Ce que Jean-Paul Dréno a particulièrement apprécié dans sa carrière de recherche appliquée à l’environnement littoral, c’est d’être ainsi en prise directe avec la société civile, qu’il s’agisse des conchyliculteurs, mais aussi des citoyens de base, des élus locaux et régionaux. Cela a donné du sens à son action, lui rappelant en permanence la raison d’être de son travail. En même temps, c’est ce qui lui a valu d’être en première ligne en cas de crise ! Deux périodes difficiles l’illustrent bien.

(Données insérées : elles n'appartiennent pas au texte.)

(* ===== verification/QpackAcks.v ===== *)
(** * QPACK: the decoder stream (lib/http3/qpack.c)

    [h2o_qpack_encoder_handle_input] on any octets: it returns, it only removes blocks from the
    list of those in flight, and the insertions the peer may acknowledge are those made. *)
From S2P Require Import Prelude HpackInt HeaderTable HpackSafe Http3Frame HpackParse Qpack QpackEncode.
From Stdlib Require Import ZArith Lia.
From stdpp Require Import base list numbers option strings.
Open Scope Z_scope.

(** ** Removing a block in flight *)

Lemma memmove_entries_length entries : forall k, length (memmove_entries k entries) = length entries.
Proof.
  induction entries as [|dst [|src rest] IH]; intros k; [done|done|].
  change (S (length (memmove_entries (k - 24) (src :: rest))) = S (length (src :: rest))). by rewrite IH.
Qed.

Lemma evict_inflight_ok q index :
  (index < length (qe_inflight q))%nat ->
  exists q', evict_inflight_by_index q index = Some q' /\ qe_table q' = qe_table q /\
    qe_largest_known_received q' = qe_largest_known_received q /\
    length (qe_inflight q') = (length (qe_inflight q) - 1)%nat.
Proof.
  intros Hi. unfold evict_inflight_by_index.
  destruct (lookup_lt_is_Some_2 (qe_inflight q) index Hi) as [e ->]. cbn [mbind option_bind].
  eexists. split; [done|]. cbn [qe_table qe_largest_known_received qe_inflight]. split_and!; [done|done|].
  destruct (Nat.eqb_spec (length (qe_inflight q) - 1) 0) as [Hz|]; [simpl; lia|].
  destruct (Nat.ltb_spec index (length (qe_inflight q) - 1)); rewrite length_take.
  - rewrite length_app, length_take, memmove_entries_length, length_drop. lia.
  - lia.
Qed.

(** What the instructions keep: the table, and no new block in flight. *)
Definition encoder_step (q q' : qpack_encoder) : Prop :=
  qe_table q' = qe_table q /\ (length (qe_inflight q') <= length (qe_inflight q))%nat /\
  (idle (Some q) -> idle (Some q')).

Definition encoder_steps (qpack qpack' : option qpack_encoder) : Prop :=
  match qpack, qpack' with
  | None, None => True
  | Some q, Some q' => encoder_step q q'
  | _, _ => False
  end.

#[export] Instance encoder_steps_preorder : PreOrder encoder_steps.
Proof.
  split.
  - intros [q|]; [|done]. by split_and!.
  - intros [a|] [b|] [c|]; try done. intros (H1 & H2 & H3) (H4 & H5 & H6). split_and!; [congruence|lia|auto].
Qed.

Lemma find_inflight_spec entries id : forall i j e,
  find_inflight entries id i = Some (j, e) -> (i <= j < i + length entries)%nat.
Proof.
  induction entries as [|x entries IH]; intros i j e; simpl; [done|].
  destruct (_ =? _); [intros [= <- <-]; lia|]. intros H. apply IH in H. lia.
Qed.

Lemma header_ack_ok qpack id err :
  exists ret qpack' err', handle_header_ack qpack id err = Some (ret, qpack', err') /\ encoder_steps qpack qpack' /\
    (ret = 0 \/ ret = H2O_HTTP3_ERROR_QPACK_DECODER_STREAM /\ qpack' = qpack).
Proof.
  unfold handle_header_ack. destruct qpack as [q|]; [|by eexists _, _, _; split_and!; auto].
  destruct (find_inflight (qe_inflight q) id 0) as [[i e]|] eqn:E.
  2:{ eexists _, _, _. split; [done|]. split; [reflexivity|auto]. }
  apply find_inflight_spec in E. cbv zeta.
  match goal with |- context [evict_inflight_by_index ?x i] => set (q1 := x) end.
  assert (Hq1 : qe_inflight q1 = qe_inflight q /\ qe_table q1 = qe_table q)
    by (unfold q1; by destruct (_ <? _)).
  destruct Hq1 as [Hi Ht]. destruct (evict_inflight_ok q1 i) as (q' & -> & Ht' & _ & Hl); [rewrite Hi; lia|].
  cbn [mbind option_bind]. eexists _, _, _. split; [done|]. split; [|by left]. split_and!; [congruence|rewrite Hl, Hi; lia|].
  intros Hidle. destruct (Hidle q eq_refl) as (_ & _ & _ & Hn). rewrite Hn in E. simpl in E. lia.
Qed.

(** Each round of a cancellation removes a block or passes one. *)
Lemma cancel_loop_ok fuel : forall q id index,
  (length (qe_inflight q) <= fuel + index)%nat ->
  exists q', cancel_loop fuel q id index = Some q' /\ encoder_steps (Some q) (Some q').
Proof.
  induction fuel as [|fuel IH]; intros q id index Hf; cbn [cancel_loop];
    destruct (qe_inflight q !! index) as [e|] eqn:E.
  - apply lookup_lt_Some in E. lia.
  - by eexists; split.
  - apply lookup_lt_Some in E as Hlt. destruct (_ =? _); [|apply IH; lia].
    destruct (evict_inflight_ok q index Hlt) as (q1 & -> & Ht & _ & Hl). cbn [mbind option_bind].
    destruct (IH q1 id index ltac:(lia)) as (q' & -> & Hs). eexists. split; [done|].
    transitivity (Some q1); [|done]. split_and!; [done|lia|].
    intros Hidle. destruct (Hidle q eq_refl) as (_ & _ & _ & Hn). rewrite Hn in Hlt. simpl in Hlt. lia.
  - by eexists; split.
Qed.

Lemma cancellation_ok qpack id err :
  exists qpack', handle_stream_cancellation qpack id err = Some (0, qpack', err) /\ encoder_steps qpack qpack'.
Proof.
  destruct qpack as [q|]; [|by eexists]. unfold handle_stream_cancellation.
  destruct (cancel_loop_ok (length (qe_inflight q)) q id 0) as (q' & -> & Hs); [lia|]. by eexists.
Qed.

Lemma synchronize_ok qpack n err :
  0 <= n ->
  let '(ret, qpack', err') := handle_table_state_synchronize qpack n err in
  encoder_steps qpack qpack' /\ (ret = 0 \/ ret = H2O_HTTP3_ERROR_QPACK_DECODER_STREAM /\ qpack' = qpack).
Proof.
  intros Hn. unfold handle_table_state_synchronize. destruct qpack as [q|]; [|by split; auto].
  destruct (Z.eqb_spec n 0); [split; [reflexivity|auto]|].
  destruct (Z.leb_spec (qpack_table_total_inserts (qe_table q)) (qe_largest_known_received q + n));
    [split; [reflexivity|auto]|].
  split; [|by left]. split_and!; [done|done|]. intros Hidle q' [= <-]. simpl.
  destruct (Hidle q eq_refl) as (He & Hb & Hk & Hi). unfold qpack_table_total_inserts in *.
  rewrite He, Hb, Hk in *. change (len []) with 0 in *. lia.
Qed.

(** ** The stream *)

Definition encoder_code (ret : Z) : Prop :=
  ret = 0 \/ ret = H2O_HTTP3_ERROR_INCOMPLETE \/ ret = H2O_HTTP3_ERROR_QPACK_DECOMPRESSION_FAILED \/
  ret = H2O_HTTP3_ERROR_QPACK_DECODER_STREAM.

Lemma qpack_int_code src n : encoder_code (qpack_decode_int src n).1.1.
Proof.
  unfold qpack_decode_int, encoder_code. destruct (h2o_hpack_decode_int src n). destruct (_ <? 0); [|by left].
  simpl. destruct (_ =? _); auto.
Qed.

Lemma encoder_instruction_ok qpack b src err :
  bytes_ok (b :: src) ->
  match encoder_instruction qpack b (b :: src) err with
  | Some (inl ret) => encoder_code ret
  | Some (inr (ret, qpack', _, rest)) => encoder_code ret /\ encoder_steps qpack qpack' /\ consumed (b :: src) rest
  | None => False
  end.
Proof.
  intros Hs. unfold encoder_instruction, encoder_code. cbv zeta.
  destruct (_ =? 0); [|destruct (_ =? 1)].
  - pose proof (qpack_int_code (b :: src) 6) as Hc. read_int Hs; cbn [negb]; [|exact Hc].
    pose proof (synchronize_ok qpack z0 err ltac:(lia)) as Ho.
    destruct (handle_table_state_synchronize qpack z0 err) as [[ret q'] err']. destruct Ho as [Ho [->|[-> _]]]; auto 7.
  - pose proof (qpack_int_code (b :: src) 6) as Hc. read_int Hs; cbn [negb]; [|exact Hc].
    destruct (cancellation_ok qpack z0 err) as (q' & -> & Ho). cbn [mbind option_bind]. auto.
  - pose proof (qpack_int_code (b :: src) 7) as Hc. read_int Hs; cbn [negb]; [|exact Hc].
    destruct (header_ack_ok qpack z0 err) as (ret & q' & err' & -> & Ho & [->|[-> _]]); cbn [mbind option_bind]; auto 7.
Qed.

Lemma encoder_loop_ok fuel : forall qpack src err,
  (length src <= fuel)%nat -> bytes_ok src ->
  exists ret qpack' err' rest, encoder_input_loop fuel qpack src err = Some (ret, qpack', err', rest) /\
    encoder_code ret /\ encoder_steps qpack qpack' /\ exists used, src = used ++ rest.
Proof.
  assert (Hstop : forall (qpack : option qpack_encoder) (src : bytes) ret (err : option string), encoder_code ret ->
    exists ret' qpack' err' rest, Some (ret, qpack, err, src) = Some (ret', qpack', err', rest) /\
      encoder_code ret' /\ encoder_steps qpack qpack' /\ exists used, src = used ++ rest).
  { intros. eexists _, _, _, _. split; [done|]. split_and!; [done|reflexivity|by exists []]. }
  induction fuel as [|fuel IH]; intros qpack src err Hf Hs.
  { destruct src; [|simpl in Hf; lia]. apply Hstop. by left. }
  destruct src as [|b src]; [apply Hstop; by left|]. cbn [encoder_input_loop].
  pose proof (encoder_instruction_ok qpack b src err Hs) as Ho.
  destruct (encoder_instruction qpack b (b :: src) err) as [[ret|[[[ret q1] err1] rest]]|]; [by apply Hstop| |done].
  cbn [mbind option_bind]. destruct Ho as (Hc & Hst & Hcons).
  assert (Hlift : forall ret2 q2 err2 rest2, encoder_code ret2 -> encoder_steps q1 q2 -> (exists u, rest = u ++ rest2) ->
    exists ret' qpack' err' rest', Some (ret2, q2, err2 : option string, rest2) = Some (ret', qpack', err', rest') /\
      encoder_code ret' /\ encoder_steps qpack qpack' /\ exists used, b :: src = used ++ rest').
  { intros ret2 q2 err2 rest2 Hc2 Hs2 [u ->]. eexists _, _, _, _. split; [done|]. split_and!; [done|by etransitivity|].
    destruct Hcons as (v & -> & _). exists (v ++ u). by rewrite app_assoc. }
  destruct (ret =? 0); cbn [negb].
  - apply consumed_length in Hcons as Hl. apply consumed_ok in Hcons as Hr; [|done]. simpl in Hl, Hf.
    destruct (IH q1 rest err1 ltac:(lia) Hr) as (r2 & q2 & e2 & rest2 & -> & Hc2 & Hs2 & Hu2). by apply Hlift.
  - apply Hlift; [done|reflexivity|by exists []].
Qed.

(** ** Properties *)

(** [h2o_qpack_encoder_handle_input] on any octets returns: no entry outside of the list of
    blocks in flight is read, the code is 0, DECOMPRESSION_FAILED or DECODER_STREAM, what is
    left is the end of the input, the encoder's table does not change, the list of blocks in
    flight does not grow, and an encoder that never inserted stays one (so an acknowledgement
    of anything is refused). *)
Theorem encoder_input_total qpack src err :
  bytes_ok src ->
  exists ret qpack' err' rest, h2o_qpack_encoder_handle_input qpack src err = Some (ret, qpack', err', rest) /\
    (ret = 0 \/ ret = H2O_HTTP3_ERROR_QPACK_DECOMPRESSION_FAILED \/ ret = H2O_HTTP3_ERROR_QPACK_DECODER_STREAM) /\
    (exists used, src = used ++ rest) /\
    match qpack, qpack' with
    | None, None => True
    | Some q, Some q' => qe_table q' = qe_table q /\ (length (qe_inflight q') <= length (qe_inflight q))%nat /\
        (idle (Some q) -> idle (Some q'))
    | _, _ => False
    end.
Proof.
  intros Hs. unfold h2o_qpack_encoder_handle_input.
  destruct (encoder_loop_ok (length src) qpack src err ltac:(lia) Hs) as (ret & q' & err' & rest & -> & Hc & Hst & Hu).
  cbn [mbind option_bind]. eexists _, _, _, _. split; [done|]. split_and!; [|done|done].
  destruct Hc as [->|[->|[->| ->]]]; auto.
Qed.

Lemma encoder_input_total_witness :
  let q := h2o_qpack_create_encoder 4096 100 in
  exists ret qpack' err' rest, h2o_qpack_encoder_handle_input (Some q) [0x44; 0x84] None = Some (ret, qpack', err', rest) /\
    (ret = 0 \/ ret = H2O_HTTP3_ERROR_QPACK_DECOMPRESSION_FAILED \/ ret = H2O_HTTP3_ERROR_QPACK_DECODER_STREAM) /\
    (exists used, [0x44; 0x84] = used ++ rest) /\
    match Some q, qpack' with
    | None, None => True
    | Some q, Some q' => qe_table q' = qe_table q /\ (length (qe_inflight q') <= length (qe_inflight q))%nat /\
        (idle (Some q) -> idle (Some q'))
    | _, _ => False
    end.
Proof. apply (encoder_input_total (Some (h2o_qpack_create_encoder 4096 100))). by apply bytes_okb. Defined.

(** The acknowledgement of the first of three blocks: the [memmove] moves two octets and not
    two entries, so that stream 8 is there twice and stream 12, which was counted as
    blocking, is gone. *)
Example acknowledged_block_corrupts :
  let q := QEncoder (qpack_table_init 4096) 0 100 1
             [Inflight 4 1 false; Inflight 8 2 false; Inflight 12 3 true] in
  exists q', handle_header_ack (Some q) 4 None = Some (0, Some q', None) /\
    qe_inflight q' = [Inflight 8 1 false; Inflight 8 2 false] /\ qe_num_blocked q' = 1.
Proof. eexists. split; [vm_compute; reflexivity|]. by split. Qed.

La première est la pollution engendrée par le naufrage du pétrolier Erika, en 1999, au large des côtes bretonnes, alors que Jean-Paul Dréno était directeur du centre de Nantes de l’Ifremer, au point d’impact majeur de l’accident. A la différence de la crise d’Arcachon, même si les ostréiculteurs étaient en première ligne, tout le monde était touché. L’ensemble de la société civile s’est mobilisée. « La pression médiatique a été très forte dans les premiers jours, et puis il y avait des questions d’urgence à résoudre. Mais cela s’est tassé beaucoup plus rapidement que pour la crise arcachonnaise », reconnaît-il.

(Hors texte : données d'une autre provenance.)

Lemma counted_cons pend c l : counted pend (c :: l) = counted pend l + (if decide (Some c = pend) then 0 else 1).
Proof.
  unfold counted. rewrite filter_cons. repeat case_decide; try contradiction; rewrite ?len_cons; try lia.
  all: congruence.
Qed.

#[export] Instance len_perm {A} : Proper ((≡ₚ) ==> eq) (@len A).
Proof. intros l l' H. unfold len. now rewrite H. Qed.

#[export] Instance counted_perm pend : Proper ((≡ₚ) ==> eq) (counted pend).
Proof. intros l l' H. unfold counted. now rewrite H. Qed.

Lemma remove_perm (c : ref_id) (l : list ref_id) : NoDup l -> c ∈ l -> l ≡ₚ c :: filter (.≠ c) l.
Proof.
  intros Hnd Hc. apply elem_of_Permutation in Hc as [k Hk]. rewrite Hk in Hnd. apply NoDup_cons in Hnd as [Hn _].
  rewrite Hk, filter_cons_False by (intros H; now apply H). constructor.
  rewrite filter_all; [reflexivity|]. now intros x Hx ->.
Qed.

Lemma remove_absent (c : ref_id) (l : list ref_id) : c ∉ l -> filter (.≠ c) l = l.
Proof. intros Hc. apply filter_all. now intros x Hx ->. Qed.

Lemma counted_nonneg pend l : 0 <= counted pend l.
Proof. apply len_nonneg. Qed.

Section Invariant.
Context (root : ref_id).

(** The tree, with the parents of the refs as [par] has them. *)
Record tree_ok (par : ref_id -> option ref_id) (s : sched) : Prop := {
  t_root : is_Some (s_node s !! root) /\ parent_of s root = None /\ s_ref s !! root = None;
  t_dom : forall i, i <> root -> is_Some (s_node s !! i) <-> is_Some (s_ref s !! i);
  t_par : forall c, is_Some (s_ref s !! c) <-> is_Some (par c);
  t_par_node : forall c p, par c = Some p -> is_Some (s_node s !! p);
  t_kids : forall p c, c ∈ kids s p <-> par c = Some p;
  t_nodup : forall p, NoDup (kids s p) }.

Record queues_ok (par : ref_id -> option ref_id) (s : sched) : Prop := {
  q_ok : queues_wf s;
  q_ids : forall p c, c ∈ ids s p <-> par c = Some p /\ cnt s c <> 0;
  q_nodup : forall p, NoDup (ids s p) }.

Definition ref_ok (pend : option ref_id) (d : Z) (members : list ref_id) (r : openref) : Prop :=
  1 <= r_weight r <= 257 /\ 0 <= r_deficit r < 65536 /\ 0 <= r_active_cnt r /\
  r_active_cnt r = Z.b2z (r_self_is_active r) + counted pend members + d.

Definition refs_ok (pend : option ref_id) (delta : ref_id -> Z) (s : sched) : Prop :=
  forall c r, s_ref s !! c = Some r -> ref_ok pend (delta c) (ids s c) r.

Record inv (par : ref_id -> option ref_id) (pend : option ref_id) (delta : ref_id -> Z) (s : sched) : Prop := {
  i_tree : tree_ok par s;
  i_queues : queues_ok par s;
  i_refs : refs_ok pend delta s }.

(** The way to the root, in the fields as in [par], through none of [av]. *)
Inductive chain (s : sched) (par : ref_id -> option ref_id) (av : ref_id -> Prop) : ref_id -> nat -> Prop :=
| chain_root : chain s par av root 0
| chain_up i p k :
    parent_of s i = Some p -> par i = Some p -> ~ av i -> chain s par av p k -> chain s par av i (S k).

Definition nowhere (i : ref_id) : Prop := False.

Record sched_ok (s : sched) : Prop := {
  so_inv : inv (parent_of s) None (fun _ => 0) s;
  so_chain : forall i, is_Some (s_node s !! i) -> exists k, chain s (parent_of s) nowhere i k }.

Lemma tree_ok_dom par s s' :
  (forall i, parent_of s' i = parent_of s i) -> (forall i, kids s' i = kids s i) ->
  (forall i, is_Some (s_node s' !! i) <-> is_Some (s_node s !! i)) ->
  (forall i, is_Some (s_ref s' !! i) <-> is_Some (s_ref s !! i)) -> tree_ok par s -> tree_ok par s'.
Proof.
  intros Ep Ek En Er [(Hr & Hr' & Hr'') Hd Hp Hn Hk Hu]. split.
  - rewrite En, Ep. split_and!; auto. apply eq_None_not_Some. rewrite Er, Hr''. by intros [].
  - intros. rewrite En, Er. auto.
  - intros. rewrite Er. auto.
  - intros c p Hc. rewrite En. eauto.
  - intros. rewrite Ek. auto.
  - intros. rewrite Ek. auto.
Qed.

Lemma tree_ok_shape par s s' : same_shape s s' -> tree_ok par s -> tree_ok par s'.
Proof.
  intros H. apply tree_ok_dom; intros i;
    [now apply sh_parent|now apply sh_kids|now apply sh_is_node|now apply sh_is_ref].
Qed.

Lemma chain_shape par av s s' i k : same_shape s s' -> chain s par av i k -> chain s' par av i k.
Proof.
  intros H. induction 1 as [|i p k Hf Hp Ha _ IH]; [constructor|].
  econstructor; [|eassumption..]. now rewrite (sh_parent _ _ _ H).
Qed.

(** The depth of a node is unique, so that the way up goes through different nodes. *)
Lemma chain_depth par av s i k k' : parent_of s root = None -> chain s par av i k -> chain s par av i k' -> k = k'.
Proof.
  intros Hr H. revert k'. induction H as [|i p k Hf Hp Ha _ IH]; intros k' H'; inversion H'; simplify_eq; auto; congruence.
Qed.

Lemma chain_path par av s i k :
  parent_of s root = None -> is_Some (s_node s !! root) -> chain s par av i k ->
  exists l, NoDup l /\ length l = S k /\
    Forall (fun x => is_Some (s_node s !! x) /\ exists j, (j <= k)%nat /\ chain s par av x j) l.
Proof.
  intros Hr Hn. induction 1 as [|i p k Hf Hp Ha Hc IH].
  - exists [root]. split; [apply NoDup_singleton|]. split; [reflexivity|]. repeat constructor; [assumption|].
    exists 0%nat. split; [lia|constructor].
  - destruct IH as (l & Hnd & Hl & Hall). exists (i :: l).
    assert (Hi : chain s par av i (S k)) by (eapply chain_up; eassumption).
    split; [|split; [simpl; lia|]].
    + constructor; [|assumption]. intros Hin. rewrite Forall_forall in Hall.
      destruct (Hall i Hin) as (_ & j & Hj & Hcj). pose proof (chain_depth _ _ _ _ _ _ Hr Hi Hcj). lia.
    + constructor.
      * split; [|eauto]. unfold parent_of in Hf. destruct (s_node s !! i); [eauto|discriminate].
      * eapply Forall_impl; [exact Hall|]. intros x (? & j & ? & ?). eauto.
Qed.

La seconde est la crise qu’a traversée le bassin d’Arcachon de 2005 à 2009, du fait de la présence d’une toxine inconnue, dont l’absorption se révélait mortelle pour les souris de laboratoires utilisées pour les tests de surveillance. L’interdiction de commercialisation des huîtres a suscité un tollé chez les producteurs, qui se sont retournés contre les scientifiques de l’Ifremer et ont réclamé de nouveaux tests. Jean-Paul Dréno a mis plus d’un an à se remettre de la pression médiatique et politique qu’il a fallu supporter. « J’ai pris conscience de la difficulté qu’il y a à faire comprendre que la science ne sait pas tout, ne peut pas tout. Les professionnels n’admettaient pas que les tests-souris étaient imposés par la réglementation et qu’au fond, nous avions les mêmes objectifs qu’eux : savoir ce qui se passait et résoudre le problème ! De l’autre côté, nous avons été quasiment discrédités par notre ministère de tutelle… »

L’avenir de la maison

Jean-Paul Dréno a aimé le côté appliqué de la recherche et les allers-retours constants avec les laboratoires de recherche plus amont que compte l’Ifremer. Cette cohabitation de démarches différentes fait pour lui la force et l’originalité de l’Institut. Il craint cependant qu’à force de fonctionner à moyens constants, voire en diminution, il ne faille opérer des choix drastiques au détriment de telle ou telle thématique. Que resterait-il alors de la logique fédératrice de l’Ifremer autour de l’univers marin ? Une interrogation qui visiblement le taraude et qui fait écho à de nombreux échanges qu’il a pu avoir avec ses collègues au fil de sa carrière.